I recently read about a group in Switzerland that’s agitating to remove all reference to God from the Swiss national anthem. Since the national anthem of the United States says nary a word about God, Americans are in no position to point the finger of blame at the godless Swiss.
Rather, I mention this factoid from Switzerland because it’s a perfect example of modern secularism in its overtly aggressive mode. This same movement to push God out of the picture can be found just about everywhere now.
It isn’t new. As I was reading about events in Switzerland, I also was re-reading Robert Hugh Benson’s century-old apocalyptic novel Lord of the World, a chilling fictional account of the events surrounding the coming of the Antichrist at a point in the not-so-distant future.
Benson was a son of an Archbishop of Canterbury who became a Catholic priest and wrote a number of highly readable devotional works and novels with religious themes. Lord of the World is the best known of these. Every now and then, someone new falls under the spell of what its author himself called a “terribly sensational” book and offers fresh testimony to its nightmarish power.
Apocalyptic literature – writing about events heralding and accompanying the end of the world –has a long history and occupies its own special niche. Far and away, the best known work of this sort is the New Testament’s Book of Revelation, attributed to St. John the Apostle. New additions to the genre, both Catholic and non-Catholic, have multiplied since Robert Hugh Benson’s day. A very recent specimen from a Catholic author is Paul Thigpen’s The Burden (Sea Star Press), cast as a series of verse denunciations in the Old Testament manner aimed at various contemporary perversions and threatening appropriate retributions for each.

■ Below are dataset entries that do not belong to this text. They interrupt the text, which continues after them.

Lemma run_holds ops : forall s m p v v0,
  holds s m p v -> level_of (config_of s) = v0 ->
  exists s', run ops s = (Ok tt, s') /\
    let '(m', p', v') := fold_left (astep v0) ops (m, p, v) in holds s' m' p' v'.
Proof.
  induction ops as [|o ops IH]; intros s m p v v0 H Hv; [by exists s|]. cbn [run foldr fold_left].
  assert (exists s1, exec o s = (Ok tt, s1) /\ level_of (config_of s1) = v0 /\
    let '(m', p', v') := astep v0 (m, p, v) o in holds s1 m' p' v') as (s1 & H1 & Hv1 & Hh).
  { destruct o as [m'|p'|b]; cbn.
    - destruct (setMode_holds s m p v m' H) as (s1 & ? & Hh & ?). exists s1. by rewrite <- Hv.
    - destruct (setPull_holds s m p v p' H) as (s1 & ? & Hh & ?). exists s1. by rewrite <- Hv.
    - destruct (write_holds s m p v b H) as (s1 & ? & Hh & Hc). exists s1. rewrite Hc. by destruct m. }
  destruct (astep v0 (m, p, v) o) as [[m1 p1] v1].
  destruct (IH s1 m1 p1 v1 v0 Hh Hv1) as (s2 & H2 & Hh2).
  exists s2. split; [|done]. rewrite (M_bind_ok _ _ _ _ _ _ _ _ H1). exact H2.
Qed.

(** Before the line is requested. *)
Record idle (s : st) : Prop := {
  i_closed : isOpen (dev s) = false;
  i_chip : 0 <= c_fd (chp s);
  i_off : l_offset (gline (dev s)) = off;
  i_fd : l_fd (gline (dev s)) = -1;
  i_req : req (w s) = None }.

Lemma open_holds s m p v :
  idle s ->
  exists s', open IoDevice.ReadWrite (mret (pinConfig (to_mode m) (to_pull p) v)) s = (Ok true, s') /\
    holds s' m p (match m with LOutput => v | LInput => false end) /\
    level_of (config_of s') = (match m with LOutput => v | LInput => false end).
Proof.
  intros []. unfold open. rewrite i_closed0. unfold chip_isOpen. rewrite (proj2 (Z.eqb_neq _ (-1))) by lia. cbn [negb].
  pose proof (plain_pinConfig m p v) as Hc. set (c := pinConfig _ _ _) in *.
  destruct (ok_get_line (c_fd (chp s)) c (w s) i_chip0 i_req0 (plain_valid _ _ _ Hc)) as (fd & x' & Hg & Hfd & Hr).
  assert (Hl : level_of c = match m with LOutput => v | LInput => false end) by (by destruct m, p, v).
  munfold. unfold on_line, zoom, line_open, chip_isOpen, line_isOpen. cbn. rewrite i_fd0, i_off0.
  rewrite (proj2 (Z.eqb_neq (c_fd (chp s)) (-1))) by lia. change (0 <=? -1) with false. cbn [negb andb].
  rewrite Hg. unfold chip_error. change (0 =? -1) with false. cbn. rewrite (proj2 (Z.leb_le 0 fd) Hfd). munfold.
  eexists. split; [reflexivity|]. split; [|done]. constructor; cbn; try done. by rewrite Hr, (proj1 Hc), Hl.
Qed.

Lemma edge_flags e c0 c p :
  edge_config e c0 = Some c -> flags c0 = flags_of LInput p ->
  valid (mk_config (flags c) 0 0 0 0) = true /\ num_attrs c = num_attrs c0 /\
  mode_of_flags (Z.lor (flags c) FLAG_USED) = ModeInput /\
  valid (mode_config ModeOutput c) = false.
Proof.
  intros He Hf. destruct e; simplify_eq/=; rewrite Hf; destruct p; split_and!; reflexivity.
Qed.
End Proofs.

(** C10: The device on a kernel line keeps the line as it was asked to: opened with
    the mode, pull and level of the pin, and after any sequence of [setMode],
    [setPull] and [write], the kernel's line has the last mode and the last pull
    asked for, [mode] and [pull] report them, and an output drives the last level
    written, except that every change of mode or pull drives again the level
    the line was opened with. *)
Theorem gpiodev2_refines {W} {L : LineOs W} {off : Z} {OK : LineOsOk W L off}
    (s : st) (m : line_mode) (p : line_pull) (v : bool) (ops : list op) :
  idle (off := off) s ->
  let v0 := match m with LOutput => v | LInput => false end in
  let '(m', p', v') := fold_left (astep v0) ops (m, p, v0) in
  exists s1 s2, open IoDevice.ReadWrite (mret (pinConfig (to_mode m) (to_pull p) v)) s = (Ok true, s1) /\
    run ops s1 = (Ok tt, s2) /\ req (w s2) = Some (l_fd (gline (dev s2)), flags_of m' p', v') /\
    (get_mode s2).1 = Ok (to_mode m') /\ (get_pull s2).1 = Ok (to_pull p').
Proof.
  intros Hi v0. destruct (open_holds s m p v Hi) as (s1 & H1 & Hh1 & Hv1). fold v0 in Hh1, Hv1.
  destruct (run_holds ops s1 m p v0 v0 Hh1 Hv1) as (s2 & H2 & Hh2).
  destruct (fold_left (astep v0) ops (m, p, v0)) as [[m' p'] v'].
  destruct (get_mode_holds s2 m' p' v' Hh2) as (? & Hm & _), (get_pull_holds s2 m' p' v' Hh2) as (? & Hp & _).
  exists s1, s2. rewrite Hm, Hp. do 2 (split; [done|]). split; [apply Hh2|done].
Qed.

(** After a wait for an edge the line cannot be made an output: the edge flags
    stay in the configuration, the kernel refuses them on an output, and the
    refusal is lost, for [setMode] returns without an error and [error] is 0 while
    the line is still an input. *)
Theorem gpiodev2_edge_blocks_output {W} {L : LineOs W} {off : Z} {OK : LineOsOk W L off}
    (s : st) (p : line_pull) (v : bool) (e : edge) (c : config) :
  holds (off := off) s LInput p v -> edge_config e (pinConfig ModeInput (to_pull p) false) = Some c ->
  exists s1 s2, setPinEdge e (mret (pinConfig ModeInput (to_pull p) false)) s = (Ok true, s1) /\
    setMode ModeOutput s1 = (Ok tt, s2) /\ error (dev s2) = 0 /\ (get_mode s2).1 = Ok ModeInput.
Proof.
  intros [Ho Hcf Hof Hfd Hpl Hrq] He. set (c0 := pinConfig _ _ _) in *.
  destruct (plain_pinConfig LInput p false) as (Hf0 & _).
  destruct (edge_flags e c0 c p He Hf0) as (Hv & Hn & Hm & Hbad).
  assert (Hvc : valid c = true).
  { unfold valid in *. rewrite Hn. cbn [flags num_attrs attr_id] in Hv. exact Hv. }
  destruct (ok_set_config _ _ _ c (w s) Hrq Hvc) as (x1 & Hs1 & Hr1).
  destruct (bad_set_config _ _ _ (mode_config ModeOutput c) x1 Hr1 Hbad) as (x2 & Hs2 & Hr2 & _).
  rewrite Hr1 in Hr2. destruct (ok_info (c_fd (chp s)) _ _ _ x2 Hcf Hr2) as (x3 & Hi3 & _).
  eexists _, _. split; [|split; [|split]].
  - unfold setPinEdge. munfold. rewrite He. unfold on_line. munfold. unfold zoom, line_setConfig, line_isOpen. cbn.
    rewrite (proj2 (Z.leb_le 0 _) Hfd), Hs1. change (0 <=? 0) with true. munfold. reflexivity.
  - unfold setMode. cbn [tab modes].  cbn.
    unfold isOpen, IoDevice.isOpen in *. cbn. rewrite Ho. unfold send, on_line. munfold. unfold zoom, line_setConfig, line_isOpen. cbn.
    rewrite (proj2 (Z.leb_le 0 _) Hfd). unfold config_of. cbn. rewrite Hs2. munfold. reflexivity.
  - done.
  - unfold get_mode, isOpen, IoDevice.isOpen in *. cbn. rewrite Ho. unfold on_line. munfold. unfold zoom, line_getInfo. cbn. rewrite Hof, Hi3.
    change (0 =? -1) with false. munfold. by rewrite Hm.
Qed.

(** ** A kernel to evaluate on: one line, descriptors counted *)
Module Demo.
Record kline : Type := mk_kline { k_req : option (Z * Z * bool); k_errno : Z; k_open : list Z }.

Definition next_fd (k : kline) : Z := 3 + Z.of_nat (length (k_open k)).
Definition fail (e : Z) (k : kline) : kline := mk_kline (k_req k) e (k_open k).

#[export] Instance demo_lines : LineOs kline := {|
  errno := k_errno;
  sys_open _ k := (next_fd k, mk_kline (k_req k) (k_errno k) (next_fd k :: k_open k));
  sys_close fd k := (0, mk_kline (k_req k) (k_errno k) (filter (fun x => x <> fd) (k_open k)));
  sys_line_info _ _ k := match k_req k with Some (_, f, _) => ((0, Z.lor f FLAG_USED), k) | None => ((0, FLAG_INPUT), k) end;
  sys_get_line _ _ c k :=
    match k_req k with
    | None => if valid c then ((0, 100), mk_kline (Some (100, flags c, level_of c)) (k_errno k) (k_open k)) else ((-1, 0), fail 22 k)
    | Some _ => ((-1, 0), fail 16 k)
    end;
  sys_set_config fd c k :=
    match k_req k with
    | Some (fd', _, _) => if valid c then (0, mk_kline (Some (fd', flags c, level_of c)) (k_errno k) (k_open k)) else (-1, fail 22 k)
    | None => (-1, fail 9 k)
    end;
  sys_get_values _ _ k := match k_req k with Some (_, _, v) => ((0, if v : bool then 1 else 0), k) | None => ((-1, 0), fail 9 k) end;
  sys_set_values fd b _ k :=
    match k_req k with
    | Some (fd', f, _) => if test f FLAG_OUTPUT then (0, mk_kline (Some (fd', f, b =? 1)) (k_errno k) (k_open k)) else (-1, fail 1 k)
    | None => (-1, fail 9 k)
    end;
  sys_poll _ _ k := (0, k);
  sys_read_event _ k := ((-1, no_event), fail 11 k) |}.

#[export] Instance demo_lines_ok : LineOsOk kline demo_lines 17.
Proof.
  refine {| req := k_req |}.
  - intros cfd c x _ Hr Hv. eexists 100, _. cbn. rewrite Hr, Hv. split; [reflexivity|]. split; [lia|done].
  - intros fd f v c x Hr Hv. eexists. cbn. rewrite Hr, Hv. done.
  - intros fd f v c x Hr Hv. eexists. cbn. rewrite Hr, Hv. split; [reflexivity|]. by rewrite <- Hr.
  - intros cfd fd f v x _ Hr. eexists. cbn. rewrite Hr. split; [reflexivity|]. done.
  - intros fd f v b x Hr Ht. eexists. cbn. rewrite Hr, Ht. split; [reflexivity|]. by destruct b.
  - intros fd f v b x Hr Ht. eexists. cbn. rewrite Hr, Ht. split; [reflexivity|]. by rewrite <- Hr.
Defined.

Definition kline0 : kline := mk_kline None 0 [].
Definition dev0 : @st kline := construct "/dev/gpiochip0" 17 new_chip kline0.

Lemma dev0_idle : idle (off := 17) dev0.
Proof. constructor; (reflexivity || (vm_compute; discriminate)). Qed.

(** A second device on the chip opens it again and the first descriptor is lost. *)
Lemma chip_descriptor_lost :
  k_open (w dev0) = [3] /\
  k_open (w (construct "/dev/gpiochip0" 18 (chp dev0) (w dev0))) = [4; 3] /\
  c_fd (chp (construct "/dev/gpiochip0" 18 (chp dev0) (w dev0))) = 4.
Proof. by vm_compute. Qed.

Thigpen captures the spirit of this sort of writing in an introduction: “We are a generation of mockers, and we face a calamitous harvest. … Spiritually, socially, politically, economically, the consequences of our sin whirl around us today and threaten us with catastrophe.” The message could hardly be clearer: repent and be saved while you still can.
Whether The Burden and other current apocalyptic works will stand the test of time is beyond predicting. Lord of the World obviously has done that, and it’s worth considering why. One obvious reason is that Benson is a very skillful writer, with a rich (some would say overly rich) style and a gift for fast-moving narrative. But there’s also a larger explanation than that: he saw and described in compelling detail not only the triumph of secularism – humanism, he called it in his day – but its terrifying evolution into a new religion exalting humankind in place of God.
“It was positivism of a kind,” Benson wrote, “Catholicism without Christianity; humanity worship without its inadequacy. It was not man that was worshipped but the Idea of man, deprived of his supernatural principle.” Moreover, as he depicts it, this religion without God is enormously appealing to the already de-Christianized, secularized masses.
What degree to which individual readers will find this persuasive depends on each one’s capacity for the willing suspension of disbelief that works of the imagination always demand. Here’s one cautionary note: Lord of the World is a powerful antidote to the mindset that celebrates things like experimentation on human embryos and euthanasia. Like other powerful medicines, though, it must be taken in small doses lest it transport the reader to those fever swamps of paranoia that lurk on the fringes of religion.